Hi, we want to create embeddings for Items from DBpedia and Wikidata using sparql endpoints.

DBpedia works as expected: kg = KG("https://dbpedia.org/sparql", is_remote=True) we get fine results

Wikidata kg = KG("https://query.wikidata.org/sparql", is_remote=True) edited kg.py to define and add agent in SPARQL Wrapper: self.endpoint = SPARQLWrapper(location, agent=user_agent) we get results, but they seem to be random numbers, no clusters are recognizable in any way. Checking against not existing URIs also leads to similar results -> Therefore we assume that with correct URIs there is also no real processing.

Is there something special to take care on when working with wikidata-sparql-endpoint?

BG werner

GillesVandewiele commented 3 years ago

Hi there,

Thank you for showing interest in pyRDF2Vec, and great to hear that you are already making your own modifications to the code base to suit your use case. We appreciate any kind of feedback on how we could make it easier for people to make these modifications!

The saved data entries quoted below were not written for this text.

(** C3, amended: for a dirty or to-be-destroyed instance whose type matches
    no bundle of the registry, when the book is not reported read-only, the
    backend is not loading, the type is not "PriceDB" and the transaction
    begins, gnc_sql_commit_edit begins and rolls back that transaction, and
    afterwards the instance and the book both report clean. *)
Theorem commit_edit_unknown_type (registry : OBEVec) (inst : QofInstance) (w : World) :
  let be := sql_be (mem w) in
  let run := gnc_sql_commit_edit registry inst in
  dirty inst = true \/ do_free inst = true ->
  (forall entry, entry ∈ registry -> entry.1 <> e_type inst) ->
  result (qof_book_is_readonly (book be)) w = false ->
  loading be = false ->
  e_type inst <> "PriceDB" ->
  beginTransaction (conn be) (trace w) = true ->
  trace (world_after run w) = trace w ++ [BeginTransaction; RollbackTransaction]
  /\ result run w = qof_instance_mark_clean inst
  /\ dirty (result run w) = false
  /\ qof_book_session_not_saved (mem (world_after run w)) = false.
Proof.
  cbv zeta. intros Hdirty Hno Hro Hloading Hprice Hbegin.
  apply readonly_false_book in Hro as Hbook. destruct Hbook as [Hbook Hwr].
  assert (Hrun : gnc_sql_commit_edit registry inst w
                 = (qof_instance_mark_clean inst,
                    {| mem := set_the_book {| read_only := read_only (the_book (mem w));
                                              session_dirty := false |} (mem w);
                       trace := (trace w ++ [BeginTransaction]) ++ [RollbackTransaction] |})).
  { unfold gnc_sql_commit_edit.
    rewrite (run_bind get_be). cbn [get_be fst snd]. rewrite run_bind.
    unfold result in Hro.
    assert (Hw : (qof_book_is_readonly (book (sql_be (mem w))) w).2 = w) by reflexivity.
    rewrite Hw, Hro, Hloading.
    replace (String.eqb (e_type inst) "PriceDB") with false
      by (symmetry; by apply String.eqb_neq).
    unfold qof_instance_get_dirty_flag, qof_instance_get_destroying.
    replace (negb (dirty inst) && negb (do_free inst)) with false
      by (destruct Hdirty as [-> | ->]; cbn; [reflexivity | by rewrite andb_false_r]).
    rewrite run_bind, begin_transaction_run. cbn [fst snd]. rewrite Hbegin. cbn [negb].
    rewrite run_bind, commit_scan_no_match by exact Hno.
    cbn [fst snd is_known the_inst negb].
    rewrite run_bind, rollback_transaction_run. cbn [fst snd].
    rewrite (run_bind get_be). cbn [get_be fst snd mem sql_be]. rewrite Hbook.
    reflexivity. }
  unfold result, world_after. rewrite Hrun. cbn [fst snd trace mem].
  rewrite <- app_assoc. repeat split; reflexivity.
Qed.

How many walks are you extracting for each of the entities? Could you perhaps also print out the walks after extraction to take a look if that went well? A point in the code where you could print these walks is around this line: https://github.com/IBCNServices/pyRDF2Vec/blob/master/pyrdf2vec/rdf2vec.py#L72

bsteenwi commented 3 years ago

The DBPedia endpoint is based on Virtuoso (which provides the /sparql option). Most of the wikidata queries are just concatenations of the query string to the following URL:https://query.wikidata.org/ So I'm not sure if this /sparql is needed for wikidata?

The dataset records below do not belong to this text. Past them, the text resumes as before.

(* ===== verification/_CoqProject ===== *)
-Q . S2P
Prelude.v
Digits.v
Sds.v
SdsText.v
Resp.v
Reply.v
ReplyHeap.v
Reader.v
ReaderSpec.v
ReaderRun.v
Format.v
FormatSpec.v
Dict.v
DictSpec.v
DictRun.v
Socket.v
Net.v
NetPosix.v
Context.v
ContextSpec.v
ContextRun.v
Callbacks.v
Async.v
AsyncCommand.v
AsyncSpec.v
AsyncFree.v
AsyncServe.v
AsyncRun.v
Adapters.v
FastBuffer.v
Queues.v
MemStuff.v
Mysql.v
MysqlRun.v
XmlText.v
XmlTextSpec.v
Xml.v
XmlSpec.v
XmlPrinter.v
DynArray.v
XmlBuffer.v
XmlTree.v
XmlLoad.v
XmlSave.v
XmlRun.v
XmlEdit.v
XmlStream.v
XmlDom.v
XmlDomSpec.v
XmlDomRun.v
XmlNavigate.v
XmlPool.v
XmlPoolRun.v
Json.v
JsonParser.v
Ssl.v
SslSpec.v
Messages.v
Protocol.v
ProtocolSpec.v
SslReference.v
ProtocolRun.v
EventLoop.v
EventLoopSpec.v
EventLoopRun.v
Logger.v
Redis.v
Server.v
ServerSpec.v
ServerSession.v
ServerLoop.v
ServerReach.v
ServerThreads.v
ServerLogin.v
ServerRun.v
System.v
SystemRun.v
Cfg.v
CfgRun.v
RedisRun.v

Example: https://query.wikidata.org/#SELECT%20%3Fp%20%3Fo%0AWHERE%0A%7B%0A%20%20wd%3AQ83894%20%3Fp%20%3Fo.%0A%7D

ghost commented 3 years ago

Thanks to both for responding so quick. @GillesVandewiele your answer brought me to a new idea how to verify if there is a useful response from wikidata - and there is! i have concentrated to less on what happens but on how the results are I have to refine Walking Strategy and to define a better set of label_predicates to improve the quality of embeddings.

@bsteenwi thanks for the idea. i could now verify that "https://query.wikidata.org/sparql" works

GillesVandewiele commented 3 years ago

Hi @krewer, this could indeed help! It's also important to note that our remote KG is typically very slow when you have to query a server over the web, due to the many HTTP requests. Having your own local server would speed this is up significantly. As a result of the remote KG being so slow, a very low number of walks typically must be extracted in order to have results in a timely manner. Unfortunately, those results are often not that great with a low number of walks...

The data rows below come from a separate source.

Lemma freed_seq h lo mid hi k n r (f : reply_heap -> result reply_heap) :
  (lo <= mid)%nat -> (mid <= hi)%nat ->
  freed h lo mid k r ->
  (forall h', (forall l, (mid <= l < hi)%nat -> rh_objs h' !! l = rh_objs h !! l) ->
     rh_next h' = rh_next h -> freed h' mid hi n (f h')) ->
  freed h lo hi (k + n) (h' ← r; f h').
Proof.
  intros Hb1 Hb2 (h1 & -> & En & Hag & Hno & Hs) Hf. cbn [mbind result_bind].
  destruct (Hf h1) as (h2 & -> & En2 & Hag2 & Hno2 & Hs2); [|done|].
  { intros l Hl. apply Hag. lia. }
  exists h2. split; [done|]. split; [congruence|]. split; [|split; [|lia]].
  - intros l Hl. rewrite Hag2, Hag by lia. done.
  - intros l Hl. auto.
Qed.

Lemma freed_weaken h lo hi lo' hi' n r :
  (lo' <= lo)%nat -> (hi <= hi')%nat -> freed h lo hi n r -> freed h lo' hi' n r.
Proof.
  intros H1 H2 (h' & -> & ? & Hag & ?). exists h'. repeat split; try tauto.
  intros l Hl. apply Hag. lia.
Qed.

Lemma freed_owned m :
  (forall lo hi p n, owned m lo hi p n -> forall h f,
     (forall l, (lo <= l < hi)%nat -> rh_objs h !! l = m !! l) -> (hi - lo < f)%nat ->
     freed h lo hi n (freeReplyObject_fuel f p h)) /\
  (forall lo hi ps n, owned_list m lo hi ps n -> forall h f,
     (forall l, (lo <= l < hi)%nat -> rh_objs h !! l = m !! l) -> (hi - lo < f)%nat ->
     freed h lo hi n (free_elements (freeReplyObject_fuel f) ps (length ps) h)).
Proof.
  apply owned_both.
  - intros lo hi l x o Hl Hm Hx h f Hag Hf. destruct f as [|f]; [lia|].
    rewrite (free_leaf_ok f h l o x) by (rewrite ?Hag; first [done|lia]).
    eapply (freed_weaken h l (S l)); [lia|lia|]. apply freed_delete.
    exists o. rewrite Hag by lia. done.
  - intros lo hi l ps n Hl Hm Hr IH h f Hag Hf. apply owned_bounds in Hr as Hb.
    destruct f as [|f]; [lia|]. cbn [freeReplyObject_fuel load_reply].
    assert (Hobj : rh_objs h !! l = Some (array_obj (zlen ps) ps)) by (rewrite Hag; [done|lia]).
    rewrite Hobj. cbn. rewrite to_nat_zlen.
    destruct (IH h f) as (h1 & -> & En & Hag1 & Hno & Hs); [|lia|].
    { intros j Hj. apply Hag. lia. }
    cbn [mbind result_bind]. eapply (freed_weaken h l hi); [lia|lia|].
    destruct (freed_delete h1 l) as (h2 & E & En2 & Hag2 & Hno2 & Hs2).
    { rewrite Hag1 by lia. by rewrite Hobj. }
    injection E as <-. eexists. split; [done|]. cbn in *. split; [done|].
    split; [|split; [|lia]].
    + intros j Hj. rewrite Hag2, Hag1 by lia. done.
    + intros j Hj. auto.
  - intros lo hi Hl h f Hag Hf. eexists. cbn. split; [done|]. repeat split; auto.
  - intros lo hi ps n H IH h f Hag Hf. cbn [free_elements length].
    rewrite bool_decide_eq_true_2 by done. cbn [mbind result_bind]. by apply IH.
  - intros lo mid hi p ps k n Hr IHr Hrs IHrs h f Hag Hf.
    apply owned_bounds in Hr as (Hb1 & Hp & _). apply owned_bounds in Hrs as Hb2.
    cbn [free_elements length]. rewrite bool_decide_eq_false_2 by done.
    apply (freed_seq h lo mid hi); [lia|lia|apply IHr; [|lia]|].
    + intros l Hl. apply Hag. lia.
    + intros h' Hag' En. apply IHrs; [|lia].
      intros l Hl. rewrite Hag', Hag by lia. done.
Qed.

Lemma freed_reply h lo hi p n :
  owned (rh_objs h) lo hi p n -> (hi <= rh_next h)%nat -> freed h lo hi n (freeReplyObject p h).
Proof.
  intros Ho Hh. apply (freed_owned (rh_objs h)); [done|done|lia].
Qed.

(** ** The unfinished root and the replies below it *)

Lemma owned_list_app m a b c ps n qs k :
  owned_list m a b ps n -> owned_list m b c qs k -> owned_list m a c (ps ++ qs) (n + k).
Proof.
  intros Hp Hq. induction Hp; cbn.
  - clear -H Hq. revert lo H. induction Hq; intros lo' Hl.
    + constructor. lia.
    + constructor. auto.
    + eapply owned_cons; [|done]. clear -H Hl.
      destruct H; [eapply owned_leaf; [lia|done|done]|eapply owned_array; [lia|done|done]].
  - constructor. auto.
  - rewrite <- Nat.add_assoc. eapply owned_cons; eauto.
Qed.

Lemma owned_nulls m a b j : (a <= b)%nat -> owned_list m a b (replicate j Null) 0.
Proof. intros. induction j; cbn; by constructor. Qed.

Lemma open_owned m closed q n ts : forall fs hi hi' child k,
  open_rep m hi child closed (fs ++ [(q, n, ts)]) ->
  owned_list m hi hi' child k ->
  exists lo, owned m lo hi' q (k + open_nodes (fs ++ [(q, n, ts)])) /\ closed_rep m lo closed.
Proof.
  assert (Hframe : forall hi hi' child k p n ts fs,
    open_rep m hi child closed ((p, n, ts) :: fs) -> owned_list m hi hi' child k ->
    exists l, p = Loc l /\ owned m l hi' p (S (replies_nodes ts + k)) /\
      open_rep m l [p] closed fs).
  { intros hi hi' child k p n' ts' fs (l & ps & -> & Hm & Hr & Hn & Hle & Ho) Hc.
    exists l. split; [done|]. split; [|done].
    pose proof (proj2 (rep_bounds _) _ _ _ _ Hr) as [_ Hlen].
    apply rep_owned in Hr. apply owned_bounds in Hc as Hb.
    eapply owned_array; [done| |].
    - rewrite Hm. do 2 f_equal. len_lia.
    - eapply owned_list_app; [done|]. rewrite <- (Nat.add_0_r k).
      eapply owned_list_app; [done|]. by apply owned_nulls. }
  induction fs as [|[[p n'] ts'] fs IH]; intros hi hi' child k Ho Hc; cbn [app] in Ho;
    destruct (Hframe _ _ _ _ _ _ _ _ Ho Hc) as (l & -> & Hown & Ho').
  - exists l. split; [|done]. unfold open_nodes. cbn [app sum_list_with snd].
    eapply eq_rect; [exact Hown|]. lia.
  - destruct (IH l hi' [Loc l] (S (replies_nodes ts' + k) + 0)%nat Ho') as (lo & Hq & Hcl).
    { eapply owned_cons; [done|]. constructor. done. }
    exists lo. split; [|done]. unfold open_nodes in *. cbn [app sum_list_with snd].
    eapply eq_rect; [exact Hq|]. lia.
Qed.

Lemma closed_rep_weaken m lo hi closed :
  closed_rep m lo closed -> (lo <= hi)%nat -> closed_rep m hi closed.
Proof.
  destruct closed as [|[p x] closed]; [done|]. intros (lo' & Hr & Hc) Hl.
  exists lo'. split; [|done]. by eapply rep_weaken.
Qed.

Lemma closed_nodes_app c1 c2 : closed_nodes (c1 ++ c2) = (closed_nodes c1 + closed_nodes c2)%nat.
Proof. unfold closed_nodes. induction c1 as [|c c1 IH]; cbn; [done|]. rewrite IH. lia. Qed.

It is on our roadmap to optimize the efficiency of our remote KG!

nnadine25 commented 3 years ago

Hi, i also try to use Alternative 2: Using a dbpedia endpoint (nothing is loaded into memory)but it give me the this erros Extracted 0 walks for 0 entities! raise RuntimeError("you must first build vocabulary before training the model") RuntimeError: you must first build vocabulary before training the model I how does it work with sparql and dbpedia?using sparql property path construct query and rdflib ? where we put the query ?

GillesVandewiele commented 3 years ago

Hi @nnadine25

Can we see the code you are using in order to help you debug? It should work by just providing the URL of the endpoint and then a list of entities (URIs/URLs) for which you want to generate embeddings. pyRDF2Vec will perform SPARQL queries under the hood:

SELECT ?p, ?o WHERE {
   <entity> ?p ?o.
}

With <entity> one of the provided URLs in your list.

GillesVandewiele commented 3 years ago

I do not understand your question. Please re-phrase.

GillesVandewiele commented 3 years ago

Yes. You should be able to provide any URI that can be found at the endpoint you provided.

nnadine25 commented 3 years ago

thanks sir , i have another question : when we use word2vec sometimes give differents values or the same item(s) and we need to Ensure the gensim generate the same Word2Vec model for different runs on the same data, is it the same in rdf2vec ? the values in embedddings array are the same in each execusion ?

GillesVandewiele commented 3 years ago

See our README:

For a more elaborate example, check at the example.py file:

PYTHONHASHSEED=42 python3 example.py

NOTE: the PYTHONHASHSEED (e.g., 42) is to ensure determinism.
nnadine25 commented 3 years ago

i try this code and it give me diffferent results in each execusion , i set the PYTHONHASHSEED=0 in pycharm

from pyrdf2vec.graphs import KG

import numpy as np from pyrdf2vec.samplers import UniformSampler from pyrdf2vec.walkers import RandomWalker from pyrdf2vec import RDF2VecTransformer from pyrdf2vec.embedders import Word2Vec entities = ['http://dbpedia.org/resource/Ralf_Schumacher','http://dbpedia.org/resource/Mick_Schumacher']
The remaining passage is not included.